ABOUT THIS TASK: From the data underneath, reproduce exactly the stretch that begins at the line with "End create." and ends after the line with "destruct (decide (I < length l)).".

☆ ☆ ☆ ☆ ☆ ☆ ☆

(** Adding that node, if there is none. *)
Definition ensure_node (Vtx : nat) (s : state) : state :=
  match node_of Vtx s with
  | Some _ => s
  | None =>
    let '(Nw, Ret) := addNode (Ret s) (node G Vtx) in
    State Ret (Handled s) (<[ec_index Eq Vtx := Some Nw]> (Eq2Vtx s)) (WorkList s)
  end.

Definition push (Vtx : nat) (s : state) : state :=
  State (Ret s) (Handled s) (Eq2Vtx s) (Vtx :: WorkList s).

Definition set_Ret (R : AdjacencyList T E) (s : state) : state :=
  State R (Handled s) (Eq2Vtx s) (WorkList s).

Definition add_root (Rt : nat) (s : state) : state :=
  let s' := match node_of Rt s with
            | Some _ => s
            | None => let s := ensure_node Rt s in set_Ret (addRoot (Ret s) (default 0 (node_of Rt s))) s
            end in
  push Rt s'.

(** One outgoing edge of a vertex whose node is [NwVtx]. *)
Definition handle_edge (NwVtx : nat) (Edge : E) (s : state) : state :=
  let s := ensure_node (target Edge) s in
  let s := if (Handled s !!! target Edge : bool) then s else push (target Edge) s in
  set_Ret (addEdge (Ret s) NwVtx (withEdgeTarget Edge (default 0 (node_of (target Edge) s)))) s.

Definition handle_vertex (Vtx : nat) (s : state) : state :=
  let NwVtx := default 0 (node_of Vtx s) in
  let s := State (Ret s) (<[Vtx := true]> (Handled s)) (Eq2Vtx s) (WorkList s) in
  for_each (outEdges G Vtx) (handle_edge NwVtx) s.

Fixpoint loop (fuel : nat) (s : state) : option state :=
  match WorkList s with
  | [] => Some s
  | Vtx :: rest =>
    match fuel with
    | 0 => None
    | S fuel => loop fuel (handle_vertex Vtx (State (Ret s) (Handled s) (Eq2Vtx s) rest))
    end
  end.

Definition create (fuel : nat) : option (AdjacencyList T E) :=
  s ← loop fuel (for_each (Roots G) add_root initial_state);
  Some (for_each (vertices (Ret s)) (λ Vtx R, dedupOutEdges R Vtx) (Ret s)).
End create.
End createEquivalentGraphFrom.

Import GraphTraits.

(** * [swap_remove] *)

Section swap_remove.
Context {A : Type}.
Implicit Types (l : list A).

Lemma swap_remove_snoc I l x : swap_remove I (l ++ [x]) = <[I := x]> l.
Proof.
  unfold swap_remove. rewrite last_snoc, length_app. simpl.
  replace (length l + 1 - 1) with (length l) by lia.
  destruct (decide (I < length l)).
  - rewrite insert_app_l by done. rewrite <-(length_insert l I x). by rewrite take_app_length.
  - rewrite insert_app_r_alt by lia. rewrite take_app_length. by rewrite list_insert_ge by lia.
Qed.

Lemma length_swap_remove I l : length (swap_remove I l) = length l - 1.
Proof.
  destruct l as [|x l _] using rev_ind; [done|]. rewrite swap_remove_snoc, length_insert, length_app. simpl. lia.
Qed.

Lemma elem_of_swap_remove I l x : x ∈ swap_remove I l → x ∈ l.
Proof.
  destruct l as [|y l _] using rev_ind; [done|]. rewrite swap_remove_snoc, elem_of_app.
  intros (i & Hi)%list_elem_of_lookup. destruct (decide (I = i)) as [->|Hne].
  - rewrite list_lookup_insert in Hi. case_decide; simplify_eq; [right; by apply list_elem_of_singleton|].
    left. by eapply list_elem_of_lookup_2.
  - rewrite list_lookup_insert_ne in Hi by done. left. by eapply list_elem_of_lookup_2.
Qed.

Lemma swap_remove_elem_of `{!Inhabited A} I l x :
  I < length l → x ∈ l → x = l !!! I ∨ x ∈ swap_remove I l.
Proof.
  destruct l as [|y l _] using rev_ind; [simpl; lia|]. rewrite swap_remove_snoc, length_app. simpl. intros HI.
  intros [(i & Hi)%list_elem_of_lookup| ->%list_elem_of_singleton]%elem_of_app.
  - destruct (decide (I = i)) as [->|Hne].
    + left. symmetry. apply list_lookup_total_correct. by apply lookup_app_l_Some.
    + right. apply (list_elem_of_lookup_2 _ i). by rewrite list_lookup_insert_ne.
  - destruct (decide (I = length l)) as [->|Hne].
    + left. symmetry. apply list_lookup_total_correct. by rewrite lookup_app_r, Nat.sub_diag.
    + right. apply (list_elem_of_lookup_2 _ I). apply list_lookup_insert_eq. lia.
Qed.
End swap_remove.

(** * [minimizeGraph] *)

Section minimize.
Context {T E W U : Type} `{!Inhabited T} `{!EqDecision T} `{!EqDecision E} `{!EqDecision W}.
Context `{!GraphEdge E W} `{!GraphEdgeLaws E W} `{!IntEqClasses U} `{!IntEqClassesLaws U}.
Context (G : AdjacencyList T E) (Hwf : graph_wf G).
Implicit Types (u : U) (WL : list (nat * nat)).

(** Same label, and the same edges up to classes. *)
Definition edge_class u (e : E) : W * nat := (weight e, UnionFind.find u (target e)).
Definition matching u (x y : nat) : Prop :=
  node G x = node G y ∧ (edge_class u <$> outEdges G x) ≡ₚ (edge_class u <$> outEdges G y).

#[local] Instance matching_equiv u : Equivalence (matching u).
Proof.
  split.
  - by intros x.
  - intros x y [??]. by split.
  - intros x y z [??] [??]. split; congruence || by etrans.
Qed.

Lemma matching_coarser u u' x y :
  ec_capacity u = size G → (∀ a b, a < size G → b < size G → same u a b → same u' a b) →
  matching u x y → matching u' x y.
Proof.
  intros Hc Hs [Hn Hp]. split; [done|].
  assert (∀ v, edge_class u' <$> outEdges G v
    = (λ c : W * nat, (c.1, UnionFind.find u' c.2)) <$> (edge_class u <$> outEdges G v)) as Heq.
  { intros v. rewrite <-list_fmap_compose. apply list_fmap_ext. intros i e He%list_elem_of_lookup_2.
    unfold edge_class. simpl. f_equal. apply (gw_target G Hwf) in He. symmetry. apply Hs; [|done|].
    - rewrite <-Hc. apply find_lt. by rewrite Hc.
    - apply find_same. by rewrite Hc. }
  by rewrite !Heq, Hp.
Qed.

Lemma isEquivalent_class u e f : isEquivalent u e f → edge_class u e = edge_class u f.
Proof.
  unfold isEquivalent, edge_class. case_decide as Hw; [done|]. case_decide as Ht.
  - intros _. rewrite Ht. f_equal. by destruct (decide (weight e = weight f)).
  - intros Hl%bool_decide_unpack. f_equal; [|done]. by destruct (decide (weight e = weight f)).
Qed.

Lemma same_successors_match u x y :
  outDegree G x = outDegree G y → same_successors G u x y →
  (edge_class u <$> outEdges G x) = (edge_class u <$> outEdges G y).
Proof.
  unfold same_successors, outDegree, outEdges. generalize (Adj G !!! x) (Adj G !!! y).
  induction l as [|e es IH]; intros [|f fs] Hl; try done. simpl. intros [He Hs]%andb_prop_elim.
  f_equal; [by apply isEquivalent_class|]. apply IH; [by injection Hl|done].
Qed.

Lemma crossed_successors_match u x y :
  outDegree G x = outDegree G y → crossed_successors G u x y →
  (edge_class u <$> outEdges G x) ≡ₚ (edge_class u <$> outEdges G y).
Proof.
  unfold crossed_successors, outDegree, outEdges. generalize (Adj G !!! x) (Adj G !!! y).
  intros [|e1 [|e2 []]] [|f1 [|f2 []]] Hl; try done. intros [H1 H2]%andb_prop_elim. simpl.
  apply isEquivalent_class in H1, H2. rewrite H1, H2. constructor.
Qed.

Record min_ok WL u : Prop := {
  mo_cap : ec_capacity u = size G;
  mo_range L R : (L, R) ∈ WL →
    L < size G ∧ R < size G ∧ node G L = node G R ∧ outDegree G L = outDegree G R;
  mo_match x y : x < size G → y < size G → same u x y → matching u x y;
  mo_done L R : (L, R) ∈ candidates G → (L, R) ∈ WL ∨ same u L R
}.

Lemma join_match u L R x y :
  ec_capacity u = size G → (∀ x y, x < size G → y < size G → same u x y → matching u x y) →
  L < size G → R < size G → matching u L R → x < size G → y < size G →
  same (ec_join L R u).2 x y → matching (ec_join L R u).2 x y.
Proof.
  intros Hc Hm HL HR HLR Hx Hy Hs.
  apply (matching_coarser u); [done| |].
  { intros a b Ha Hb Hab. apply (same_join_l L R); by rewrite ?Hc. }
  apply same_join in Hs; [|by rewrite Hc..].
  assert (∀ z, z < size G → same u z L ∨ same u z R → matching u L z) as Hz.
  { intros z Hz [Hs'|Hs']; [symmetry; auto|]. etrans; [exact HLR|]. symmetry. auto. }
  destruct Hs as [Hs|[HxLR HyLR]]; [auto|]. etrans; [symmetry|]; eauto.
Qed.

Lemma makeEquivalent_ok WL u I :
  min_ok WL u → I < length WL → matching u (WL !!! I).1 (WL !!! I).2 →
  min_ok (swap_remove I WL) (makeEquivalent (WL !!! I).1 (WL !!! I).2 u).
Proof.
  intros [Hc Hr Hm Hd] HI HLR. destruct (WL !!! I) as [L R] eqn:HWI. simpl in *.
  destruct (Hr L R) as (HL & HR & _).
  { rewrite <-HWI. apply list_elem_of_lookup_total_2. done. }
  assert (∀ a b, a < size G → b < size G → same u a b → same (makeEquivalent L R u) a b) as Hmono.
  { unfold makeEquivalent. intros a b Ha Hb Hab. case_decide; [done|].
    apply (same_join_l L R); by rewrite ?Hc. }
  split.
  - unfold makeEquivalent. case_decide; [done|]. by rewrite capacity_join.
  - intros a b Hab%elem_of_swap_remove. auto.
  - unfold makeEquivalent. case_decide; [done|]. intros x y Hx Hy. by apply join_match.
  - intros a b Hab. assert (a < size G ∧ b < size G) as [Ha Hb].
    { unfold candidates in Hab. apply list_elem_of_bind in Hab as (z & Hz & Hv).
      apply list_elem_of_fmap in Hz as (z' & [= -> ->] & [_ Hz']%list_elem_of_filter).
      apply elem_of_seq in Hz'. unfold vertices in Hv. apply elem_of_seq in Hv. unfold size in *. lia. }
    destruct (Hd a b Hab) as [Hin|Hs]; [|right; auto].
    destruct (swap_remove_elem_of I WL (a, b) HI Hin) as [Heq|?]; [|by left]. right.
    injection (eq_trans Heq HWI) as -> ->. unfold makeEquivalent. case_decide; [by subst|].
    apply same_join; rewrite ?Hc; try done. right. split; [left|right]; done.
Qed.

(** A pair that both checks turn down. *)
Definition refused u (LR : nat * nat) : Prop :=
  same_successors G u LR.1 LR.2 = false ∧ crossed_successors G u LR.1 LR.2 = false.

(** What a pass over the work list leaves. *)
Record pass_result WL u (I : nat) (Changed : bool) (r : list (nat * nat) * U * bool) : Prop := {
  pr_ok : min_ok r.1.1 r.1.2;
  pr_le : length r.1.1 ≤ length WL;
  pr_lt : r.2 = true → Changed = true ∨ length r.1.1 < length WL;
  pr_same : r.2 = false → Changed = false ∧ r.1 = (WL, u)
    ∧ ∀ k, I ≤ k < length WL → refused u (WL !!! k)
}.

☆ ☆ ☆ ☆ ☆ ☆ ☆

RESPONSE TO THE EXERCISE:
End create.
End createEquivalentGraphFrom.

Import GraphTraits.

(** * [swap_remove] *)

Section swap_remove.
Context {A : Type}.
Implicit Types (l : list A).

Lemma swap_remove_snoc I l x : swap_remove I (l ++ [x]) = <[I := x]> l.
Proof.
  unfold swap_remove. rewrite last_snoc, length_app. simpl.
  replace (length l + 1 - 1) with (length l) by lia.
  destruct (decide (I < length l)).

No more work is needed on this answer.